Let Me Paint You a Picture
Movies were made to be shared
Kitten to 'Cat'
My daughter did not inherit my gene for horror. That curiously unsettling pleasure that since childhood I have derived from ghoulies and ghosties and things that go bump in the night, in literature and comics and on film and TV, was not passed along to Rosalind. In fact, when she was very young, she was so resistant to anything scary that most Disney cartoons were off-limits – their malevolent stepmothers and puppynapping villainesses were too much for her. It was years before she could watch her favorite film, The Wizard of Oz, without fast-forwarding through, as she called all frightening scenes in movies, "the dumb parts." Moreover, as a child of the Saw era, she assumed stomach-churning gore was de rigueur for all film horror, even from the days of the Hays Office, so she saw no need to acquaint herself with the original Universal classic creature features.
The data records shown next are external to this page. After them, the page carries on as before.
(* ===== verification/Magic.v ===== *)
(** * Magic: the magic areas, [qnx/magic.h] and [qnx/types.h]

    The areas through which a program finds its process data.  Unlike the
    messages they are not packed: members lie at the next multiple of their
    alignment and the size is a multiple of the largest one.  On the host, an
    amd64, an integer's alignment is its size, and a guest's pointer is a
    [uint32_t]; a packed member has alignment 1. *)

From S2P Require Import Prelude Layout QnxMsg.

(** ** Natural alignment *)

(** A member: its name, its alignment and its type. *)
Definition member : Type := string * nat * ftype.

Definition padding (off a : nat) : nat := ((a - off mod a) mod a)%nat.

(** Unused bytes in front of a member whose offset is not aligned. *)
Definition pad_to (off a : nat) : layout :=
  match padding off a with O => [] | n => [(EmptyString, TBytes n)] end.

Fixpoint place_members (off top : nat) (ms : list member) : layout :=
  match ms with
  | [] => pad_to off top
  | (f, a, t) :: ms =>
      pad_to off a ++ (f, t) :: place_members (off + padding off a + ft_size t) top ms
  end.

Definition largest (ms : list member) : nat := foldr (fun '(_, a, _) n => Nat.max a n) 1%nat ms.

(** A structure without [packed]. *)
Definition natural (ms : list member) : layout := place_members 0 (largest ms) ms.

(** ** Members *)

Definition int_ (f : string) (t : ftype) : member := (f, ft_size t, t).
Definition ptr (f : string) : member := int_ f u32_.
Definition far16 (f : string) : member := (f, 2%nat, TBytes 4).

(** [struct mxfer_entry] and [struct mxfer_entry16], packed. *)
Definition s_mxfer_entry : layout :=
  [("mxfer_off", u32_); ("mxfer_seg", u16_); ("mxfer_zero", u16_); ("mxfer_len", u32_)].
Definition s_mxfer_entry16 : layout :=
  [("mxfer_off", u16_); ("mxfer_zero", u16_); ("mxfer_seg", u16_); ("mxfer_len", u16_)].

Definition packed (f : string) (S : layout) : member := (f, 1%nat, TBytes (sizeof S)).

(** ** The areas *)

Definition s_magic : layout := natural
  [int_ "my_pid" i16_; int_ "zero0" i16_; int_ "dads_pid" i16_; int_ "zero1" i16_;
   int_ "my_nid" i32_; int_ "Errno" i32_; int_ "my_tid" i16_; int_ "zero2" i16_;
   ("zero4", 4%nat, TBytes 20); ptr "sptrs"; ptr "sigtab"; ptr "cmd"; ptr "cwd"; ptr "root_prefix";
   ptr "termst"; ptr "kernel_emt"; ptr "qw"; int_ "_cs" i32_; ptr "_efgfmt"; ptr "errno_ptr";
   ("unknown_sptrs", 4%nat, TBytes 36); packed "xmsg" s_mxfer_entry;
   packed "msg" (request msg_proc_terminate); ("fpsave", 1%nat, TBytes 1)].

Definition s_magic16 : layout := natural
  [int_ "Errno" u16_; int_ "my_pid" i16_; int_ "dads_pid" i16_; int_ "zero1" u16_;
   int_ "my_nid" i32_; int_ "dgroup" u16_; ("zero2", 2%nat, TBytes 4); int_ "my_tid" u16_;
   far16 "malloc"; far16 "realloc"; far16 "free"; far16 "getenv"; far16 "calloc";
   ("sptrs", 2%nat, TBytes 80); packed "xmsg" s_mxfer_entry16; int_ "xmsg_pad" u32_;
   packed "msg" (request msg_proc_terminate); ("fpsave", 1%nat, TBytes 1)].

Definition sizeof_magic : Z := Z.of_nat (sizeof s_magic).
Definition sizeof_magic16 : Z := Z.of_nat (sizeof s_magic16).

(** The entry of [sptrs] for the shared library's entry point. *)
Definition SPTRS16_SLIB16PTR : Z := 0.

(** The spawn message in front of the arguments. *)
Definition sizeof_spawn : Z := Z.of_nat (sizeof s_spawn).
Definition off_argc : Z := Z.of_nat (offset_of s_spawn "argc").
Definition off_envc : Z := Z.of_nat (offset_of s_spawn "envc").
Definition spawn_TYPE : Z := TYPE msg_proc_spawn.

(** ** Alignment *)

Lemma padding_aligned off a : (0 < a)%nat -> (a | off + padding off a)%nat.
Proof.
  intros Ha. unfold padding. pose proof (Nat.mod_upper_bound off a ltac:(lia)) as Hm.
  pose proof (Nat.div_mod_eq off a) as Hd.
  destruct (decide (off mod a = 0)%nat) as [E|E].
  - rewrite E, Nat.sub_0_r, Nat.Div0.mod_same. exists (off / a)%nat. lia.
  - rewrite Nat.mod_small by lia. exists (off / a + 1)%nat. lia.
Qed.

Lemma padding_least off a : (0 < a)%nat -> (padding off a < a)%nat.
Proof. intros Ha. unfold padding. apply Nat.mod_upper_bound. lia. Qed.

Lemma sizeof_app L L' : sizeof (L ++ L') = (sizeof L + sizeof L')%nat.
Proof. induction L as [|[f t] L IH]; simpl; lia. Qed.

Lemma sizeof_pad off a : sizeof (pad_to off a) = padding off a.
Proof. unfold pad_to. destruct (padding off a) eqn:E; simpl; lia. Qed.

Lemma locate_pad L off f n a : f <> EmptyString ->
  locate (pad_to n a ++ L) off f = locate L (off + padding n a) f.
Proof.
  intros Hf. unfold pad_to. destruct (padding n a) as [|k]; simpl; [by rewrite Nat.add_0_r|].
  by destruct f.
Qed.

(** Every member lies at a multiple of its alignment. *)
Lemma members_aligned ms off top f o t :
  f <> EmptyString -> Forall (fun '(_, a, _) => (0 < a)%nat) ms ->
  locate (place_members off top ms) off f = Some (o, t) ->
  exists a, (f, a, t) ∈ ms /\ (a | o)%nat.
Proof.
  intros Hf. revert off. induction ms as [|[[g a] u] ms IH]; intros off Hms; simpl.
  - intros H. rewrite <- (app_nil_r (pad_to off top)), locate_pad in H by done. done.
  - apply Forall_cons in Hms as [Ha Hms]. rewrite locate_pad by done. simpl.
    destruct (String.eqb_spec g f) as [->|_].
    + intros [= <- <-]. exists a. split; [left|by apply padding_aligned].
    + intros H. destruct (IH _ Hms H) as (b & Hb & Hd). exists b. split; [by right|done].
Qed.

(** The whole size is a multiple of the largest alignment. *)
Lemma place_members_size ms off top : (0 < top)%nat ->
  (top | off + sizeof (place_members off top ms))%nat.
Proof.
  intros Htop. revert off. induction ms as [|[[g a] u] ms IH]; intros off; simpl.
  - rewrite sizeof_pad. by apply padding_aligned.
  - rewrite sizeof_app, sizeof_pad. simpl.
    replace (off + _)%nat with (off + padding off a + ft_size u
      + sizeof (place_members (off + padding off a + ft_size u) top ms))%nat by lia.
    apply IH.
Qed.

(** The offsets the source names, and those the rest of the development uses. *)
Lemma magic_offsets :
  offset_of s_magic <$> ["my_pid"; "dads_pid"; "my_nid"; "Errno"; "zero4"; "sptrs"]
    = [0; 4; 8; 12; 20; 40]%nat /\
  offset_of s_magic16 <$> ["my_pid"; "dads_pid"; "my_nid"; "sptrs"] = [2; 4; 8; 40]%nat /\
  sizeof_magic = 144 /\ sizeof_magic16 = 144.
Proof. by vm_compute. Qed.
I never saw any need to change her mind any more than I felt a need to force her to experience the cold-sweat-inducing, shift-in-your-seat, peer-through-your-fingers fun of a Freaks or Alien or Rosemary's Baby. But when she entered high school, Rosalind's cinematic tastes grew more adventurous, and Hitchcock became her gateway drug to the joys of clammy palms and shouting at the screen, "Don't go in there!" So when I suggested that the original Cat People was closer in style and spirit to Rear Window than Final Destination, she was game to take in a showing at the Paramount. The result, Rosalind herself says, was "mind-expanding." She'd never seen so much suggested by so little: an isolated individual on a dimly lit street or in a basement pool, silence except for one's own footsteps or a distant echo of a radiator, and shadows – deep, velvety, enveloping shadows that might contain nothing or might contain anything, even a fetching Serbian designer who transforms into a marauding black panther. As I had done years before when I first saw the film as a college student at the University of Texas, my daughter lost herself in those gloriously dark shadows conjured by producer Val Lewton, director Jacques Tourneur, and cinematographer Nicholas Musuraca. It may have taken the horror of the unseen, horror conjured by the mind and one's own maddening uncertainty, horror suggested with masterful subtlety, but at long last, swallowed in the shadows of Cat People, my daughter and I shared a shiver, a marvelously delicious shiver.
Cat People screens Thursday, Aug. 4, 7pm, and Friday, Aug. 5, 9:05pm.